To achieve this here’s what has to be done:
Open Java Control panel through Windows Control Panel or in the run prompt type the following command:
javaws -viewer
Close the first popup/cache info screen and on the Security tab click on the Certificates button.
Import certificates under the User store by clicking the import button.
Once you have imported all of the certificates create the following folders:
C:\Windows\Sun\Java\Deployment
In this location, we should copy all of the certificates that were previously imported in the User store using Java Control panel.
Along with that we should create two files:
deployment.config
deployment.properties
Open deployment.config file in notepad and insert the following line:
deployment.system.config=file\:
C\:/Windows/Sun/Java/Deployment/deployment.properties
Open deployment.properties file in notepad and insert the following line:
deployment.system.security.trusted.certs=
C\:\\Windows\\Sun\\Java\\Deployment\\trusted.certs
Now, we should navigate to this path:
C:\Users\%userprofile%\AppData\LocalLow\Sun\Java\Deployment\security
Where you should replace %userprofile% with your username.

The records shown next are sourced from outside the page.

(** Their arrival: both sides then hold two monsters and one human. *)
Definition splitArrival : World := atEvaluation DESTINATION splitSailing.

(** One monster and one human, both aboard, on their way across. *)
Definition lastSailing : World :=
  run [AvatarClicked (human 0); AvatarClicked (monster 0); BoatClicked]
      (startNewGame 1 1 2).

(** ** More of the code, and what its properties are stated with *)

(** [getAvatarById(id)]: [this.avatars.find(avatar => avatar.getId() === id)];
    [None] is [undefined]. *)
Definition getAvatarById (g : Game) (id : string) : option Avatar :=
  find (fun avatar => String.eqb (getId avatar) id) (avatars g).

(** [Map.prototype.set] on a map from predator id to prey id, kept as
    the list of its entries in insertion order: an existing key keeps its
    place and takes the new value. *)
Fixpoint Map_set (key value : string) (targets : list (string * string))
  : list (string * string) :=
  match targets with
  | [] => [(key, value)]
  | (k, v) :: rest =>
      if String.eqb k key then (k, value) :: rest
      else (k, v) :: Map_set key value rest
  end.

(** [Map.prototype.get]; [None] is [undefined]. *)
Fixpoint Map_get (key : string) (targets : list (string * string)) : option string :=
  match targets with
  | [] => None
  | (k, v) :: rest => if String.eqb k key then Some v else Map_get key rest
  end.

(** The target assignment of [playFeastAnimation]:
    [predatorList.forEach(predator => { targets.set(predator.getId(),
    preyList[preyIndex].getId()); preyIndex = (preyIndex + 1) %
    preyList.length; })].  Reading [preyList[preyIndex]] past the end
    gives [undefined], whose [getId] throws. *)
Fixpoint assignTargets (predatorList preyList : list Avatar) (preyIndex : nat)
                       (targets : list (string * string))
  : Completion (list (string * string)) :=
  match predatorList with
  | [] => Normal targets
  | predator :: rest =>
      match nth_error preyList preyIndex with
      | None => Throw TypeError
      | Some prey =>
          assignTargets rest preyList
            ((preyIndex + 1) mod (length preyList))
            (Map_set (getId predator) (getId prey) targets)
      end
  end.

(** A call of [addPassenger] or [removePassenger] on a mount. *)
Inductive MountOp : Type :=
| AddPassenger (avatar : Avatar)
| RemovePassenger (avatar : Avatar).

Definition applyMountOp (m : MountObj) (op : MountOp) : MountObj :=
  match op with
  | AddPassenger avatar => snd (addPassenger avatar m)
  | RemovePassenger avatar => snd (removePassenger avatar m)
  end.

(** The three phases of the running program. *)
Definition atRest (w : World) : Prop :=
  timers (view w) = [] /\
  isAnimating (view w) = false /\
  boat_location (boat (game w)) <> RIVER.

Definition inFlight (voyageTo : Location) (w : World) : Prop :=
  timers (view w) = [VoyageTimeout voyageTo] /\
  isAnimating (view w) = true /\
  boat_location (boat (game w)) = RIVER /\
  status (game w) = ONGOING /\
  voyageTo <> RIVER /\
  getPassengers (boat (game w)) <> [] /\
  Nat.even (tripCount (game w)) = Location_eqb voyageTo ORIGIN.

Definition feasting (w : World) : Prop :=
  timers (view w) = [FeastTimeout] /\
  isAnimating (view w) = true /\
  status (game w) = LOST /\
  boat_location (boat (game w)) <> RIVER.

Definition phase (w : World) : Prop :=
  atRest w \/ (exists voyageTo, inFlight voyageTo w) \/ feasting w.

(** More of what holds of every world the program reaches: the roster,
    the zones of the avatars, the phase, the parity of the trip counter,
    the balance of a game at rest and the meaning of a decided game. *)
Record Coherent (w : World) : Prop := mkCoherent {
  co_roster : avatars (game w) =
              initialAvatars (numMonsters (game w)) (numHumans (game w));
  co_min : _minCapacity (boat (game w)) = 1;
  co_zone_origin : forall a, In a (getPassengers (dockOrigin (game w))) ->
                             getLocation (heap w) a = ORIGIN;
  co_zone_dest : forall a, In a (getPassengers (dockDestination (game w))) ->
                           getLocation (heap w) a = DESTINATION;
  co_zone_boat : forall a, In a (getPassengers (boat (game w))) ->
                           getLocation (heap w) a = boat_location (boat (game w));
  co_phase : phase w;
  co_parity : boat_location (boat (game w)) <> RIVER ->
              Nat.even (tripCount (game w)) =
              Location_eqb (boat_location (boat (game w))) ORIGIN;
  co_balanced : status (game w) = ONGOING ->
                boat_location (boat (game w)) <> RIVER ->
                1 <= tripCount (game w) ->
                isBalanced (game w) (dockOrigin (game w)) = true /\
                isBalanced (game w) (dockDestination (game w)) = true;
  co_won : status (game w) = WON -> winCondition (game w);
  co_lost : status (game w) = LOST ->
            isBalanced (game w) (dockOrigin (game w)) = false \/
            isBalanced (game w) (dockDestination (game w)) = false;
  co_listeners : listeners (view w) = renderedListeners (game w)
}.

(** A human and a monster aboard, at the origin. *)
Definition twoAboard : World :=
  run [AvatarClicked (human 0); AvatarClicked (monster 0)] classicStart.

(** A human has crossed alone and the game is lost; the feast is on. *)
Definition lostGame : World :=
  run [AvatarClicked (human 0); BoatClicked; TimeoutFired 0] classicStart.

(** ** The methods of the game, whoever calls them *)

(** What the conservation of the avatars needs of a game. *)
Record Conserved (g : Game) : Prop := mkConserved {
  cs_nodup : NoDup (avatars g);
  cs_perm : Permutation (allPassengers g) (avatars g);
  cs_config : totalAvatars g = numMonsters g + numHumans g;
  cs_total : totalAvatars g = length (avatars g);
  cs_origin_cap : _maxCapacity (dockOrigin g) = totalAvatars g;
  cs_dest_cap : _maxCapacity (dockDestination g) = totalAvatars g
}.

(** The worlds reached from a new game when the methods of the game are
    called by any caller, the view's flag [isAnimating] not being asked:
    [handleBoatClick] at any time, also during a voyage; the callbacks of
    the pending timeouts; and [handleAvatarClick] for any avatar whenever
    the boat lies at a dock.  Only a call of [handleAvatarClick] with the
    boat on the river is left out. *)
Inductive engineReachable : World -> Prop :=
| engine_start (numMonsters numHumans boatCapacity : nat) :
    engineReachable (startNewGame numMonsters numHumans boatCapacity)
| engine_avatar (avatar : Avatar) (w : World) :
    engineReachable w ->
    boat_location (boat (game w)) <> RIVER ->
    engineReachable (exec (handleAvatarClick avatar) w)
| engine_boat (w : World) :
    engineReachable w -> engineReachable (exec handleBoatClick w)
| engine_timeout (n : nat) (w : World) :
    engineReachable w -> engineReachable (exec (dispatch (TimeoutFired n)) w).

(** [handleBoatClick] called once more while the voyage of [midVoyage] is
    in flight. *)
Definition relaunched : World := exec handleBoatClick midVoyage.

(** [handleAvatarClick] called for the passenger during that voyage. *)
Definition overboard : World := exec (handleAvatarClick (human 0)) midVoyage.

(** * Properties *)

(** ** Equality tests *)

Lemma Location_eqb_eq (a b : Location) : Location_eqb a b = true <-> a = b.
Proof. destruct a, b; cbn; split; congruence. Qed.

Lemma AvatarType_eqb_eq (a b : AvatarType) : AvatarType_eqb a b = true <-> a = b.
Proof. destruct a, b; cbn; split; congruence. Qed.

Lemma GameStatus_eqb_eq (a b : GameStatus) : GameStatus_eqb a b = true <-> a = b.
Proof. destruct a, b; cbn; split; congruence. Qed.

Lemma Avatar_eqb_eq (a b : Avatar) : Avatar_eqb a b = true <-> a = b.
Proof.
  destruct a as [ta ia], b as [tb ib]; unfold Avatar_eqb; cbn.
  rewrite andb_true_iff, AvatarType_eqb_eq, String.eqb_eq.
  split; [intros [-> ->]; reflexivity | intros H; inversion H; auto].
Qed.

Lemma Avatar_eqb_refl (a : Avatar) : Avatar_eqb a a = true.
Proof. apply Avatar_eqb_eq; reflexivity. Qed.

Copy the trusted.certs file from
C:\Users\%userprofile%\AppData\LocalLow\Sun\Java\Deployment\security
to
C:\Windows\Sun\Java\Deployment
You’re done.
Imported certificates should be now visible under System store in Java Control Panel and should be in use for each user that logs on that Server.
You can also use exception.sites list in the same way by copying the exception.sites file from C:\Users\%userprofile%\AppData\LocalLow\Sun\Java\Deployment\security
to C:\Windows\Sun\Java\Deployment
Now add the following line to deployment.properties file using Notepad:
deployment.user.security.exception.sites
=C\:\\Windows\\Sun\\Java\\Deployment\\exception.sites
Thank you so much. You are the only one who explained how to create trusted.cert file (by importing it and taking the file from your app date in the profile folder)
I’m glad it helped! Thanks for your comment!